==== DATASET EXCERPTS ====

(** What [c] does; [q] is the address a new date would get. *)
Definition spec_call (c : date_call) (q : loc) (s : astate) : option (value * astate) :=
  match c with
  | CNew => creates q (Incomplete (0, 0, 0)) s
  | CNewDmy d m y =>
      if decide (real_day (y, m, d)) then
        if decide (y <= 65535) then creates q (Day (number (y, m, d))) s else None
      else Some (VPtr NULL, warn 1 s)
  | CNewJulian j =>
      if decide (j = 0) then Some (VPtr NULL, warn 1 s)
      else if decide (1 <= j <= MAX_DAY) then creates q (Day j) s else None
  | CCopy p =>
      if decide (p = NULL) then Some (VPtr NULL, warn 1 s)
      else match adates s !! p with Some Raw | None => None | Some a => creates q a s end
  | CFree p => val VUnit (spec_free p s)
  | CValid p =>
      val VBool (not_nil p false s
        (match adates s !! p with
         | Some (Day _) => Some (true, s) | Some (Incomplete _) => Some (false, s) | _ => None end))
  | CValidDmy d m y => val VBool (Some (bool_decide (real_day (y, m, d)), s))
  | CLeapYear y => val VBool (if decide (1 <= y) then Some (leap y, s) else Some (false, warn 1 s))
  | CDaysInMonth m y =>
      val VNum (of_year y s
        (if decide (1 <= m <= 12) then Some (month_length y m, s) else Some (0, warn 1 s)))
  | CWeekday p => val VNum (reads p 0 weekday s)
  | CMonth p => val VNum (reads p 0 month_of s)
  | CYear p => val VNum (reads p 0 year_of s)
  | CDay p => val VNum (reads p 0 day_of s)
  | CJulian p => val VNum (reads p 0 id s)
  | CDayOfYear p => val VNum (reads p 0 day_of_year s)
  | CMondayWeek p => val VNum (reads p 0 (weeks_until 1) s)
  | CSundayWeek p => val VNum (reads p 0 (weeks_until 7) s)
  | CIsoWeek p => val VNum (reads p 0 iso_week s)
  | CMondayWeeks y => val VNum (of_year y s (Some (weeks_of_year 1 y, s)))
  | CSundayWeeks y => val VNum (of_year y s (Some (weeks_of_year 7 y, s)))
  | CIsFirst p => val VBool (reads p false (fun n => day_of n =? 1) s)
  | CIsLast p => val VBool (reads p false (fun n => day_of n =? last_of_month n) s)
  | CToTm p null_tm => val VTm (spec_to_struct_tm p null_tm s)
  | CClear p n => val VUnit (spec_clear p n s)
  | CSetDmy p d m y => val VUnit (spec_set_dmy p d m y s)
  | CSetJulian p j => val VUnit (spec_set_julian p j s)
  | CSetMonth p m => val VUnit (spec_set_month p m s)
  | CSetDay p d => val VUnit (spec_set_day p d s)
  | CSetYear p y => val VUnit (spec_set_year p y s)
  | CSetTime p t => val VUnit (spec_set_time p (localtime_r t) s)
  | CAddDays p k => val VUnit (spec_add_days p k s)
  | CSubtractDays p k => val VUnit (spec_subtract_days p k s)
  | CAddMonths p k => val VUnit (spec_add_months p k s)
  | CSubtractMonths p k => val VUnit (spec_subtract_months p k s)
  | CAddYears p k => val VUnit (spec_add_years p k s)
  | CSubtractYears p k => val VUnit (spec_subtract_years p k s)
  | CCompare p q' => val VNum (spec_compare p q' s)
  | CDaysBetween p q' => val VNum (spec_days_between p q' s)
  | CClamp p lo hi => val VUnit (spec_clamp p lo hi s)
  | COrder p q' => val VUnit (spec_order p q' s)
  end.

====
==== DATASET EXCERPTS ====

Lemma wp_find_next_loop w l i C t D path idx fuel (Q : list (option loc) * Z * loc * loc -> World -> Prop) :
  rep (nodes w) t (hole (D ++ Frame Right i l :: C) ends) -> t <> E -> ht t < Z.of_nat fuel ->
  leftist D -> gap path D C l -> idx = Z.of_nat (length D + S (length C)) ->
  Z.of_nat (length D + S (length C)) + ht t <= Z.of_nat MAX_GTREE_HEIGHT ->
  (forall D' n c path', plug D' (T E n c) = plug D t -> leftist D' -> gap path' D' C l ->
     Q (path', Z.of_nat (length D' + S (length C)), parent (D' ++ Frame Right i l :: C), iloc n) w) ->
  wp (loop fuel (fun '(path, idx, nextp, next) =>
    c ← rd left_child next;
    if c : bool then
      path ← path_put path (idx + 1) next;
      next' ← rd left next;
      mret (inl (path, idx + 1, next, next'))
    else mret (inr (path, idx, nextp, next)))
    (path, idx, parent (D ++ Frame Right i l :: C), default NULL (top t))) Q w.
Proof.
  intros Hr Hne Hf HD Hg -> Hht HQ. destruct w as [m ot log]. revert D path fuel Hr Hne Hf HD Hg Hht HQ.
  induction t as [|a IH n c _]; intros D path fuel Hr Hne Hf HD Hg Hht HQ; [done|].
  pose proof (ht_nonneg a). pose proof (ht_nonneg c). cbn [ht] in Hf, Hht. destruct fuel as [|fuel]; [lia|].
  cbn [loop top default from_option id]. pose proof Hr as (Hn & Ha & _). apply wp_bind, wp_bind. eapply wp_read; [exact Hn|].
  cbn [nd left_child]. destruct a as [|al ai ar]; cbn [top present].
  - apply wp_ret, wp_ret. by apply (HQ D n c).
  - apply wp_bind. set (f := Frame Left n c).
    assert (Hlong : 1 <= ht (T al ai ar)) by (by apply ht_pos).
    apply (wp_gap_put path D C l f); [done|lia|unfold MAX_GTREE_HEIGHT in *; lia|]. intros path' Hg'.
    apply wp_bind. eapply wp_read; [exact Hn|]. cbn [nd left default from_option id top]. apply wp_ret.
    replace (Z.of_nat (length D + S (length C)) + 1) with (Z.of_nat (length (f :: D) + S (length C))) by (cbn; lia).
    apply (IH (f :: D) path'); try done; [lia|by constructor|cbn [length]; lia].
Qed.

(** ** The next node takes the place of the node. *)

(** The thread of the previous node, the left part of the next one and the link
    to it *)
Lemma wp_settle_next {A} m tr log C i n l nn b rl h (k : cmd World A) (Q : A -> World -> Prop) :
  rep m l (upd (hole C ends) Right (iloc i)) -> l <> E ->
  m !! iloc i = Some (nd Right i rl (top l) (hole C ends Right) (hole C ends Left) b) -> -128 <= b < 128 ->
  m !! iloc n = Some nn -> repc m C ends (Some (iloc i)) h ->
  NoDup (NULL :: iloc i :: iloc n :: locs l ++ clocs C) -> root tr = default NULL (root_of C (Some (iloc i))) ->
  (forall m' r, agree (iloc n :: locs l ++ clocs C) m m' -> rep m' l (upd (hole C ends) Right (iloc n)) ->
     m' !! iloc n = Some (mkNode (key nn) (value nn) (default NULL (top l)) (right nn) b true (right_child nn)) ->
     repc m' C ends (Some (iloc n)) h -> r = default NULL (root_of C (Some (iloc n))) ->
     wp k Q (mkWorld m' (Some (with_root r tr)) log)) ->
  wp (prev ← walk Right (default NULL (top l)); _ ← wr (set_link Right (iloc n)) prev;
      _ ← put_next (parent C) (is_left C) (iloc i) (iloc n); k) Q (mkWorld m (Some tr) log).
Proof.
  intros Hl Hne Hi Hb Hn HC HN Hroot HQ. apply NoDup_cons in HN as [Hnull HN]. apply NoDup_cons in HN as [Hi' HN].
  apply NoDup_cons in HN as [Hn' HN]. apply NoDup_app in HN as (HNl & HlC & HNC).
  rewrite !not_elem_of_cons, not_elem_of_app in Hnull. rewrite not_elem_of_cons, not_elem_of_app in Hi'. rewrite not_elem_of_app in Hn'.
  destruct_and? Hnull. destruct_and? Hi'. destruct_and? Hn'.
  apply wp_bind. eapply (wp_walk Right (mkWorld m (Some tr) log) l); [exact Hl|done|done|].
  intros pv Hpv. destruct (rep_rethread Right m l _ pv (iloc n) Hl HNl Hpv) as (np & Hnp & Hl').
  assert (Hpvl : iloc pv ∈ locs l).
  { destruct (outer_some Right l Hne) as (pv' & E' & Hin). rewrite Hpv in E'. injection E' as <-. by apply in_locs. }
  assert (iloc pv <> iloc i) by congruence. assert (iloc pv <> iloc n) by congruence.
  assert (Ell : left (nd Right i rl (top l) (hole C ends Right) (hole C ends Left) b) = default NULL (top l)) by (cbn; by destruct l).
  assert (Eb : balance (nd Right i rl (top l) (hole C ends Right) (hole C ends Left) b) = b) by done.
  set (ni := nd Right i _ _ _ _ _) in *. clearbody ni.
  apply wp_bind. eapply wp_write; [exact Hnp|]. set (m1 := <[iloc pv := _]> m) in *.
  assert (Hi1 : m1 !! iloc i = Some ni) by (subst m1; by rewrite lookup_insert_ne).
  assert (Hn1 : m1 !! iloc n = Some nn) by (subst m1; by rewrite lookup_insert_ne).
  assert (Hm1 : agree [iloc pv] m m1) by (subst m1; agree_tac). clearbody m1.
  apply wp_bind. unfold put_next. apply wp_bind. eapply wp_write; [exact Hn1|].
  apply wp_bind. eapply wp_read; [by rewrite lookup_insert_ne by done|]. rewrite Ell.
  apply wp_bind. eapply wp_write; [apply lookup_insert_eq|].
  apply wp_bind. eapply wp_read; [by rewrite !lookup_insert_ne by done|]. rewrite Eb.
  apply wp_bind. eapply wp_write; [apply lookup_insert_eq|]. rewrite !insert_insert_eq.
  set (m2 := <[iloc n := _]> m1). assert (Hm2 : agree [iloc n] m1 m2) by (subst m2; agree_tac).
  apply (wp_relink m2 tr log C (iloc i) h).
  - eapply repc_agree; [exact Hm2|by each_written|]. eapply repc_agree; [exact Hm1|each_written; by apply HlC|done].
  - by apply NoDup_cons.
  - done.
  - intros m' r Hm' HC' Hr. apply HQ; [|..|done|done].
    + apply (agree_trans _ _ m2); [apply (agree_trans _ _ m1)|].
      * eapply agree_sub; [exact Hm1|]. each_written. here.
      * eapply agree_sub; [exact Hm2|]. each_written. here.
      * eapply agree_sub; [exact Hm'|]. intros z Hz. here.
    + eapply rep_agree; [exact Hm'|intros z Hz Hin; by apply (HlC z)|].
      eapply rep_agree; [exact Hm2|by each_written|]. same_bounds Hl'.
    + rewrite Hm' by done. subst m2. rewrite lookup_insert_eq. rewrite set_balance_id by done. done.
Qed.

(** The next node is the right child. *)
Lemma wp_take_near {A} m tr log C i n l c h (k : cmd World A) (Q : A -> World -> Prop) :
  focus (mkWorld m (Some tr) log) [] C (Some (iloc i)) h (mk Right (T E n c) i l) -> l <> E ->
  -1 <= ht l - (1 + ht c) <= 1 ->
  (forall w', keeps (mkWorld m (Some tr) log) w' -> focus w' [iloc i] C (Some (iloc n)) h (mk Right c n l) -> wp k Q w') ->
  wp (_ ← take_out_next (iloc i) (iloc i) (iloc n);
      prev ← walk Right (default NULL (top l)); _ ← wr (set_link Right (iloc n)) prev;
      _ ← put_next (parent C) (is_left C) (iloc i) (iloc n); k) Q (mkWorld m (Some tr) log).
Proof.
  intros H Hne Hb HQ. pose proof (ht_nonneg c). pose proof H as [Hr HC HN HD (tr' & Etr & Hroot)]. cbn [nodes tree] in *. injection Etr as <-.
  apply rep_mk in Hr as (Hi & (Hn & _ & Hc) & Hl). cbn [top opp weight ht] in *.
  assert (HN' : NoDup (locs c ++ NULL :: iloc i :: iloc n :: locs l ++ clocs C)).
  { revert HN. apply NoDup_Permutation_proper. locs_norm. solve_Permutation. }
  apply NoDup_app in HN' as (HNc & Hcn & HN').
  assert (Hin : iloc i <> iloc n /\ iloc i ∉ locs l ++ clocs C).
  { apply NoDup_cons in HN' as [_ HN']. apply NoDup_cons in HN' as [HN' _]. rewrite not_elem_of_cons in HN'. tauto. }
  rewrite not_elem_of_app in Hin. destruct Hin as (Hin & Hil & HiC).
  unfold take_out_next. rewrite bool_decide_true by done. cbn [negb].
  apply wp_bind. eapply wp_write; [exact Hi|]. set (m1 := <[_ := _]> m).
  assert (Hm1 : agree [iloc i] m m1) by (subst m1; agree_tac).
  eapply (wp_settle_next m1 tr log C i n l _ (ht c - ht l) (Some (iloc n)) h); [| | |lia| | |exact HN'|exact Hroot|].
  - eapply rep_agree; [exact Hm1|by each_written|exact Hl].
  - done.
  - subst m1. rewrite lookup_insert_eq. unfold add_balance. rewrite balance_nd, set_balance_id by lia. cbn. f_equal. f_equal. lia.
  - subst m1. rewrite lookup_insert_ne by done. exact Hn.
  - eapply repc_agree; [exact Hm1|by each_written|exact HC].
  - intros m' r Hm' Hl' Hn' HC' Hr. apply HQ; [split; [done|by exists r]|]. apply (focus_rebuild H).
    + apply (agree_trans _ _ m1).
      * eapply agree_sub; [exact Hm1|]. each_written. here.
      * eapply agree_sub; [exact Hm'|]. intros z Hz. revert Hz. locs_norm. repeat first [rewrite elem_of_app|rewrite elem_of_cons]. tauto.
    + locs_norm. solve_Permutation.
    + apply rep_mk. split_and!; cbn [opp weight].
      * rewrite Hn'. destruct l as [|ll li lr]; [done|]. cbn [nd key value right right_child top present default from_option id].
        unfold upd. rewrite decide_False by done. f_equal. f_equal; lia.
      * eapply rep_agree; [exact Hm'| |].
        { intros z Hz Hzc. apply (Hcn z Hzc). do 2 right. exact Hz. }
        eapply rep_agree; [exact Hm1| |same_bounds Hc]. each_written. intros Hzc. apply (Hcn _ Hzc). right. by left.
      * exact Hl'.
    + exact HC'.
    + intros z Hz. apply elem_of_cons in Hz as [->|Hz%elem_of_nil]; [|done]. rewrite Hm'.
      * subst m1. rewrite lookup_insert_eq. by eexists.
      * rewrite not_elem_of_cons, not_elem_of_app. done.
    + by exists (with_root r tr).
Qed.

====

**YOUR OBJECTIVE:** Could you reproduce exactly the lines of the entries above, from the one with "(spec_clear p n s)" through the one with "(spec_compare p q' s)", and nothing else?

**EXERCISE RESULT:**
  | CClear p n => val VUnit (spec_clear p n s)
  | CSetDmy p d m y => val VUnit (spec_set_dmy p d m y s)
  | CSetJulian p j => val VUnit (spec_set_julian p j s)
  | CSetMonth p m => val VUnit (spec_set_month p m s)
  | CSetDay p d => val VUnit (spec_set_day p d s)
  | CSetYear p y => val VUnit (spec_set_year p y s)
  | CSetTime p t => val VUnit (spec_set_time p (localtime_r t) s)
  | CAddDays p k => val VUnit (spec_add_days p k s)
  | CSubtractDays p k => val VUnit (spec_subtract_days p k s)
  | CAddMonths p k => val VUnit (spec_add_months p k s)
  | CSubtractMonths p k => val VUnit (spec_subtract_months p k s)
  | CAddYears p k => val VUnit (spec_add_years p k s)
  | CSubtractYears p k => val VUnit (spec_subtract_years p k s)
  | CCompare p q' => val VNum (spec_compare p q' s)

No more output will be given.